Djedi - Modern Analysis

Modern Analysis

Historians and Egyptologists such as Adolf Erman and Kurt Heinrich Sethe once thought the tales of Westcar Papyrus were mere folklore. Magical tricks that show animals being decapitated and their heads being replaced were performed as recently as a few decades ago, though today they are rarely shown because of aesthetical and ethical misgivings.

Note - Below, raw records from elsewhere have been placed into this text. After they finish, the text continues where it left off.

(** ** Facts about the builtins *)

Section MathFacts.

Lemma PI_pos : 0 < Math.PI.
Proof. exact PI_RGT_0. Qed.

Lemma atan_pos (t : R) : 0 < t -> 0 < atan t.
Proof. intros H. rewrite <- atan_0. now apply atan_increasing. Qed.

Lemma atan_neg (t : R) : t < 0 -> atan t < 0.
Proof. intros H. rewrite <- atan_0. now apply atan_increasing. Qed.

Lemma div_pos_iff (y x : R) : 0 < x -> (0 < y / x <-> 0 < y).
Proof.
  intros Hx. split; intros H.
  - replace y with (y / x * x) by (field; lra). nra.
  - apply Rdiv_lt_0_compat; assumption.
Qed.

(** The sign of the angle: positive in the upper half plane and on the
    negative x axis. *)
Lemma atan2_pos_iff (y x : R) :
  Math.atan2 y x > 0 <-> (0 < y \/ (y = 0 /\ x < 0)).
Proof.
  unfold Math.atan2, Math.PI.
  pose proof PI_RGT_0 as HPI.
  destruct (Rlt_dec 0 x) as [Hx | Hx].
  - split.
    + intros H. left. apply (div_pos_iff y x Hx).
      destruct (Rlt_dec 0 (y / x)) as [|Hn]; [assumption|].
      exfalso. destruct (Req_dec (y / x) 0) as [E | E].
      * rewrite E, atan_0 in H. lra.
      * assert (y / x < 0) by lra. pose proof (atan_neg _ H0). lra.
    + intros [H | [_ H]]; [| lra].
      apply Rlt_gt, atan_pos. now apply div_pos_iff.
  - destruct (Rlt_dec x 0) as [Hx' | Hx'].
    + pose proof (atan_bound (y / x)) as [Hlo Hhi].
      destruct (Rle_dec 0 y) as [Hy | Hy].
      * split; [intros _; lra | intros _; lra].
      * split; [intros H; lra | intros [H | [H _]]; lra].
    + destruct (Rlt_dec 0 y) as [Hy | Hy].
      * split; [intros _; now left | intros _; lra].
      * destruct (Rlt_dec y 0) as [Hy' | Hy'].
        -- split; [intros H; lra | intros [H | [H H']]; lra].
        -- split; [intros H; lra | intros [H | [H H']]; lra].
Qed.

Lemma atan2_zero_y (x : R) :
  Math.atan2 0 x = if Rlt_dec x 0 then Math.PI else 0.
Proof.
  unfold Math.atan2.
  destruct (Rlt_dec 0 x) as [Hx | Hx].
  - destruct (Rlt_dec x 0); [lra |].
    unfold Rdiv. now rewrite Rmult_0_l, atan_0.
  - destruct (Rlt_dec x 0) as [Hx' | Hx'].
    + destruct (Rle_dec 0 0); [| lra].
      unfold Rdiv. rewrite Rmult_0_l, atan_0. lra.
    + destruct (Rlt_dec 0 0); [lra | reflexivity].
Qed.

(** In the octant 0 <= y <= x, 0 < x the angle is [atan (y / x)], between
    0 and PI / 4. *)
Lemma atan2_first_octant (y x : R) :
  0 < x -> 0 <= y <= x ->
  Math.atan2 y x = atan (y / x) /\ 0 <= atan (y / x) <= Math.PI / 4.
Proof.
  intros Hx [Hy0 Hyx]. unfold Math.atan2, Math.PI.
  destruct (Rlt_dec 0 x); [| lra]. split; [reflexivity |].
  assert (H0 : 0 <= y / x) by (apply Rle_mult_inv_pos; assumption).
  assert (H1 : y / x <= 1).
  { apply (Rmult_le_reg_r x); [assumption |].
    replace (y / x * x) with y by (field; lra). lra. }
  split.
  - destruct H0 as [H0 | H0].
    + left. now apply atan_pos.
    + rewrite <- H0, atan_0. lra.
  - rewrite <- atan_1. destruct H1 as [H1 | H1].
    + left. now apply atan_increasing.
    + rewrite H1. lra.
Qed.

Lemma hypot_gt (x y m : R) : 0 <= m -> m * m < x * x + y * y -> Math.hypot x y > m.
Proof.
  intros Hm H. unfold Math.hypot.
  rewrite <- (sqrt_square m Hm). apply Rlt_gt, sqrt_lt_1; nra.
Qed.

Lemma hypot_le (x y m : R) : 0 <= m -> x * x + y * y <= m * m -> Math.hypot x y <= m.
Proof.
  intros Hm H. unfold Math.hypot.
  rewrite <- (sqrt_square m Hm). apply sqrt_le_1; nra.
Qed.

Lemma floor_eq (z : Z) (x : R) : IZR z <= x < IZR z + 1 -> Math.floor x = z.
Proof. apply Zfloor_eq. Qed.

End MathFacts.

(** ** The classifier, one signal at a time *)

Section Handlers.

Variable c : Config.

Lemma calculateDirection_None (dx dy : R) :
  calculateDirection c (dx, dy) = None <-> Math.hypot dx dy <= minDistance c.
Proof.
  unfold calculateDirection.
  destruct (Rgt_dec (Math.hypot dx dy) (minDistance c)) as [H | H].
  - split; [| intros; lra].
    destruct (Rlt_dec _ _); discriminate.
  - split; [intros _; lra | reflexivity].
Qed.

Modern Egyptologists like Verena Lepper and Miriam Lichtheim deny this view and they argue that Sethe and Erman may have just failed to see the profundity of such novels. They point to multiple similar but somewhat later ancient Egyptian writings in which magicians perform very similar magic tricks and make prophecies to a king. According to Lepper and Lichtheim, their stories are obviously inspired by the tale of Dedi. Descriptive examples are the papyri pAthen and The prophecy of Neferti. These novels show how popular the theme of prophesying already was during the Old Kingdom - just like in the story of the Westcar Papyrus. And they both talk about subalterns with magical powers similar to those of Dedi's. The Papyrus pBerlin 3023 contains the novel The Eloquent Peasant, in which the following phrase appears: “See, these are artists who create the existing anew, who even replace a severed head”, which can be interpreted as an allusion to the Westcar Papyrus. pBerlin 3023 contains another reference which strengthens the idea that many ancient Egyptian novels were influenced by Westcar Papyrus: column 232 contains the phrase sleeping until dawn, which appears nearly word-by-word in the Westcar Papyrus. Since pAthen, pBerlin 3023 and The prophecy of Neferti show the same manner of speaking and equal picking up quaint phrases, Lepper and Lichtheim hold that Dedi (and the other wise men from same papyrus) must have been known to Egyptian authors for a long time.